Ну, Станиславского никаким ультиматумом не поставишь в тупик, замечательной бесцеремонности и цельности человек. Пьесу Константин Сергеевич не собирается возвращать, призывает участников спектакля духом не падать, а им намеченной линии добиваться актёрскими и режиссёрскими средствами, то есть всё-таки другую пьесу играть, победив таким заковыристым способом непреклонного автора, ни на пядь не отступая от текста, что, по его мнению, труднее, но интересней, в чём Станиславский, в общем-то, прав. В заключение своей ободрительной речи он говорит:
— Мы попали в тяжёлое положение, и надо самим находить выход из него. Я стараюсь вытянуть из вас, что вам нужно, что вам хочется, что вас увлекает. Без увлечения ничего сделать нельзя.
Таким образом, пьеса оставлена, автору же объявляют войну. Делают всё, чтобы увлечь и увлечься. В итоге, поскольку из них вытягивают именно то, чего им не хочется, актёры окончательно сбиваются с толку, теряют многогранность и охоту игры, а кой-кто начинает свою роль ненавидеть. На войне, стало быть, как на войне.
ВСЕГО ЭТОГО безобразия Михаилу Афанасьевичу уже не приходится самому наблюдать. Он от многострадального спектакля отходит, а вместе с ним понемногу отходит и от горячо любимого прежде театра. Другие интересы занимают его. “Пушкин” прежде всего. Он пишет две последние картины, пока что вчерне, читает их Вересаеву. Уже у Сергея Ермолинского, постепенно занявшего место друга семьи, сценариста и драматурга, непоседы, любимца судьбы, поселяется заманчивая идея инсценировать “Последние дни” для кино, и такая идея явным образом нравится также и Вересаеву, который со своим философским смирением говорит:
— Я уже причалил свою ладью к вашему берегу. Делайте, как вы находите лучшим.

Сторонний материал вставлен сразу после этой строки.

(** * Monte-Carlo tree search for Stockfish (src/montecarlo.cpp)

    A shallow embedding of the UCT class of [montecarlo.cpp] and the
    properties of its functions.

    Conventions of the embedding.
    - [double] (and [Reward], which the code builds with [Reward(r)] from a
      [double]) is IEEE-754 binary64: Rocq's primitive [float].  The two
      functions of the reward codec call [exp] and [log] of the C
      library, which binary64 does not fix to the last bit; they are
      parameters of the model, and [LibmSpec] says how close to the
      reference values of the module [Libm] they are taken to be.
    - [int] is [Z].  The counters that [search] increments for ever wrap
      around as 32-bit integers ([int_wrap]); the other integers are
      indices and counts kept within their arrays.
    - [Node] is a pointer to a [UCTInfo] ([get_infos] is the identity): an
      optional address into a store of [UCTInfo] records, the null pointer
      being [None].  Member functions of [UCT] are state transformers on
      the object together with that store and the text sent to
      [std::cerr].
    - A call returns, is cut short by a failed [assert] (which calls
      [abort] unless the build defines [NDEBUG]), or has no defined
      behaviour (a null pointer or an index outside its array).
    - [montecarlo.h], [types.h], [position.h], [search.h] and [thread.h]
      are not part of the sources at hand.  The constants they declare are
      the fields of the class [Header], the collaborators ([Position],
      [MovePicker], the evaluation, [std::sort], [exp] and [log]) those of
      the class [Environment].  [std::sort] is taken by its contract,
      [StdSortSpec]; the module [Libstdcxx] is the sort of the GNU
      library, for what the contract leaves open. *)

From Stdlib Require Import ZArith Floats Lia Permutation.
From stdpp Require Import base option list gmap strings pretty.

#[local] Set Warnings "-inexact-float".
#[local] Open Scope Z_scope.

(* ================================================================== *)
(** * Part I.  The embedding                                           *)
(* ================================================================== *)

(** ** Numbers *)

Module Double.

#[local] Open Scope float_scope.

(** The implicit conversion from [int] to [double]; exact on 32-bit
    integers. *)
Definition of_int (z : Z) : float :=
  match z with
  | Z0 => 0
  | Zpos _ => PrimFloat.of_uint63 (Uint63.of_Z z)
  | Zneg p => - PrimFloat.of_uint63 (Uint63.of_Z (Zpos p))
  end.
(** * The simulated program memory of the C interpreter

    A shallow embedding of [interpreter/interpreter/memory.py]: the classes
    [Scope], [Frame], [Stack] and [Memory], with their methods as functions
    over explicit state, and the properties of name resolution, allocation
    and raw storage that the specification states about them. *)

From Stdlib Require Import ZArith String Ascii List Lia DecimalString Sorted.
From stdpp Require Import base gmap strings list fin_maps.

Local Open Scope Z_scope.
Local Open Scope string_scope.

(** ** Python strings

    The slices and conversions [Frame.new_scope] and [Memory.declare]
    apply to [str] values. *)

(** [s[:-2]] *)
Definition str_drop_last2 (s : string) : string :=
  substring 0 (String.length s - 2) s.

(** [s[-2:]]: the whole string when it has fewer than two characters. *)
Definition str_last2 (s : string) : string :=
  substring (String.length s - 2) 2 s.

(** [s[-1]]; [None] stands for the [IndexError] of the empty string. *)
Definition str_last (s : string) : option ascii :=
  String.get (String.length s - 1) s.

Definition is_digit (c : ascii) : bool :=
  (48 <=? nat_of_ascii c)%nat && (nat_of_ascii c <=? 57)%nat.

Definition digit_val (c : ascii) : Z := Z.of_nat (nat_of_ascii c) - 48.

Fixpoint digits_val (acc : Z) (s : string) : option Z :=
  match s with
  | EmptyString => Some acc
  | String c s' =>
      if is_digit c then digits_val (10 * acc + digit_val c) s' else None
  end.

(** [int(s)] on a string of decimal digits; [None] stands for [ValueError].
    The other literals Python's [int] reads (a sign, surrounding blanks)
    never end a scope name: see [fmt_02d_ends_in_digits] below. *)
Definition py_int (s : string) : option Z :=
  match s with
  | EmptyString => None
  | _ => digits_val 0 s
  end.

(** ['{:02d}'.format(n)] *)
Definition fmt_02d (n : Z) : string :=
  let s := NilZero.string_of_int (Z.to_int n) in
  if (String.length s <? 2)%nat then "0" ++ s else s.

(** ** Values

    [Number] and [Pointer] come from the module [types], which is not part
    of this file's source; the raw memory only stores them. *)

(** Modelled from the spec: the classes [Number] and [Pointer] of
    [interpreter/types.py] are missing; they are "opaque default-value
    constructors for numeric-kind and pointer-kind values".  A value keeps
    the type name it was built with and its content; [PyNone] is the null
    placeholder [None]. *)
Inductive Value : Type :=
| Number (ttype : string) (value : Z)
| Pointer (ttype : string) (value : Z)
| PyNone.

(** ** Exceptions *)

Inductive PyError : Type :=
| KeyError (key : string)
| RuntimeError (msg : string)
| AttributeError
| IndexError
| TypeError
| ValueError.

Inductive Outcome (A : Type) : Type :=
| Return (a : A)
| Raise (e : PyError).
Arguments Return {A} a.
Arguments Raise {A} e.

(** ** class Scope *)

#[local] Set Warnings "-register-all".

Inductive Scope : Type :=
  mkScope {
    scope_name : string;
    (* None for the global scope and for the scope at the top of a frame *)
    parent_scope : option Scope;
    _addresses : gmap string Z
  }.

(** [Scope.__setitem__] *)
Definition Scope_setitem (self : Scope) (key : string) (value : Z) : Scope :=
  mkScope (scope_name self) (parent_scope self) (<[key:=value]> (_addresses self)).

(** [Scope.__getitem__]: the dict raises [KeyError] on a missing key. *)
Definition Scope_getitem (self : Scope) (item : string) : Outcome Z :=
  match _addresses self !! item with
  | Some a => Return a
  | None => Raise (KeyError item)
  end.

(** [Scope.__contains__] *)
Definition Scope_contains (self : Scope) (key : string) : bool :=
  bool_decide (is_Some (_addresses self !! key)).

(** ** class Frame *)

Record Frame : Type :=
  mkFrame {
    frame_name : string;
    (* None once del_scope has left the scope the frame started with *)
    curr_scope : option Scope
  }.

(** [Frame.__init__] *)
Definition Frame_init (frame_name : string) : Frame :=
  mkFrame frame_name (Some (mkScope (frame_name ++ ".scope_00") None ∅)).

(** The name [Frame.new_scope] gives the scope it creates. *)
Definition next_scope_name (name : string) : option string :=
  match py_int (str_last2 name) with
  | Some n => Some (str_drop_last2 name ++ fmt_02d (n + 1))
  | None => None
  end.

(** [Frame.new_scope] *)
Definition Frame_new_scope (self : Frame) : Outcome Frame :=
  match curr_scope self with
  | None => Raise AttributeError
  | Some sc =>
      match next_scope_name (scope_name sc) with
      | None => Raise ValueError
      | Some name =>
          Return (mkFrame (frame_name self) (Some (mkScope name (Some sc) ∅)))
      end
  end.

(** [Frame.del_scope] *)
Definition Frame_del_scope (self : Frame) : Outcome Frame :=
  match curr_scope self with
  | None => Raise AttributeError
  | Some sc => Return (mkFrame (frame_name self) (parent_scope sc))
  end.

(** The loop of [Frame.find_key], started at a scope object. *)
Fixpoint Scope_find_key (scope : Scope) (key : string) : option Scope :=
  if Scope_contains scope key then Some scope
  else match parent_scope scope with
       | Some p => Scope_find_key p key
       | None => None
       end.

(** [Frame.find_key] *)
Definition Frame_find_key (self : Frame) (key : string) : option Scope :=
  match curr_scope self with
  | Some scope => Scope_find_key scope key
  | None => None
  end.

(** [Frame._get_scopes] *)
Fixpoint Scope_chain (scope : Scope) : list Scope :=
  scope :: match parent_scope scope with
           | Some p => Scope_chain p
           | None => []
           end.

Definition Frame_get_scopes (self : Frame) : list Scope :=
  match curr_scope self with
  | Some scope => Scope_chain scope
  | None => []
  end.

(** ** class Stack

    [frames] is kept with the most recent frame first, so the Python
    [frames[-1]] is the head of the list.  The attribute [curr_frame]
    always aliases [frames[-1]] ([None] on the empty list): it is read off
    the list, and a change made through it changes the frame in the list. *)

Record Stack : Type := mkStack { frames : list Frame }.

Definition Stack_init : Stack := mkStack [].

Definition curr_frame (self : Stack) : option Frame := head (frames self).

Definition Stack_is_empty (self : Stack) : bool :=
  match curr_frame self with None => true | Some _ => false end.

Definition Stack_new_frame (self : Stack) (frame_name : string) : Stack :=
  mkStack (Frame_init frame_name :: frames self).

(** [Stack.del_frame]: [pop] raises [IndexError] on the empty list. *)
Definition Stack_del_frame (self : Stack) : Outcome Stack :=
  match frames self with
  | [] => Raise IndexError
  | _ :: rest => Return (mkStack rest)
  end.

(** ** class Memory *)

Definition STARTING_ADDRESS : Z := 1000000.

Record Memory : Type :=
  mkMemory {
    global_scope : Scope;
    stack : Stack;
    raw_memory : gmap Z Value;
    next_free_address : Z
  }.

(** [Memory.__init__] *)
Definition Memory_init : Memory :=
  mkMemory (mkScope "global_scope" None ∅) Stack_init ∅ STARTING_ADDRESS.

(** The state the methods run in: the [Memory] object, and how many
    default values the constructors [Number] and [Pointer] have produced
    so far (each call produces a new one). *)
Record State : Type := mkState { mem : Memory; drawn : nat }.

Definition M (A : Type) : Type := State -> Outcome A * State.

#[global] Instance M_ret : MRet M := fun A a s => (Return a, s).
#[global] Instance M_bind : MBind M := fun A B f c s =>
  match c s with
  | (Return a, s') => f a s'
  | (Raise e, s') => (Raise e, s')
  end.

Definition raise {A} (e : PyError) : M A := fun s => (Raise e, s).
Definition get_mem : M Memory := fun s => (Return (mem s), s).
Definition put_mem (m : Memory) : M unit := fun s => (Return tt, mkState m (drawn s)).
Definition lift {A} (o : Outcome A) : M A := fun s => (o, s).

(** A reference to a scope object held in a local variable of a method:
    the global scope, or the current scope of the current frame.  Writing
    through the reference changes the object the [Memory] holds. *)
Inductive ScopeRef : Type := RefGlobal | RefCurrent.

Definition deref (m : Memory) (r : ScopeRef) : option Scope :=
  match r with
  | RefGlobal => Some (global_scope m)
  | RefCurrent =>
      match curr_frame (stack m) with
      | Some f => curr_scope f
      | None => None
      end
  end.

Уже вахтанговцы подбираются к пьесе и предлагают ему договор. Уже вновь возникает из ленинградского далека директор Красного театра загадочный Вольф, так дивно ускользнувший от своего обещания через сорок минут подписать договор на “Блаженство”, и просит “Последние дни” для себя, бесстрашнейший всё-таки человек.
Уже Михаил Афанасьевич обдумывает новое прошение о заграничной поездке, на этот раз пытаясь обосновать обстоятельней и надёжней крайнюю необходимость её, всё же принудив выдать ему позволение. С этой целью он пишет Николке в Париж:
“Я прошу тебя теперь же обратиться в театральные круги, которые заинтересованы в постановке “Зойкиной квартиры”, с тем, чтобы они направили через Полпредство Союза в Наркоминдел приглашение для меня в Париж в связи с этой постановкой. Я уверен в том, что если кто-нибудь в Париже серьёзно взялся бы за это дело, это могло бы помочь в моих хлопотах. Неужели нельзя найти достаточные связи в веских французских кругах, которые могли бы помочь приглашению?..”
Между тем он попадает в какую-то новую, ещё не изведанную им полосу. Его неожиданно чествуют, приглашают, у него завязываются довольно тесные связи в местных московских американских кругах.
Совершенно неожиданно приглашает, да ещё на день рождения супруги, проживающий в том же писательском доме Тренев. Длинный, плотнейшим образом заставленный холодными закусками и бутылками стол с цветочным горшком посредине. Уйма незнакомых и малознакомых людей, среди которых он чувствует себя неприютно, в самом деле как пишущий волк. Цыганские песни поют. Пастернак с каким-то особенным придыханием читает стихи. Первый тост, разумеется, дружно пьют за хозяйку. Ничто не предвещает, что разразится крупный скандал. Вдруг поднимается Пастернак:
— Я хочу поднять тост за Булгакова!
Происходит глухое смятение в рядах. Именинница вскрикивает:
— Нет, нет! Мы сейчас выпьем за Викентия Викентьевича, а уж потом за Булгакова!
Пастернак упрямо режет своё:
— Нет, я хочу за Булгакова. Вересаев, конечно, очень большой человек, но он — законное явление, а Булгаков — явление незаконное.
Кирпотин вкупе с Белоцерковским, писавшим доносы, целомудренно опускают глаза, принадлежа к явлениям, разумеется, самым законным, наизаконнейшим, можно сказать.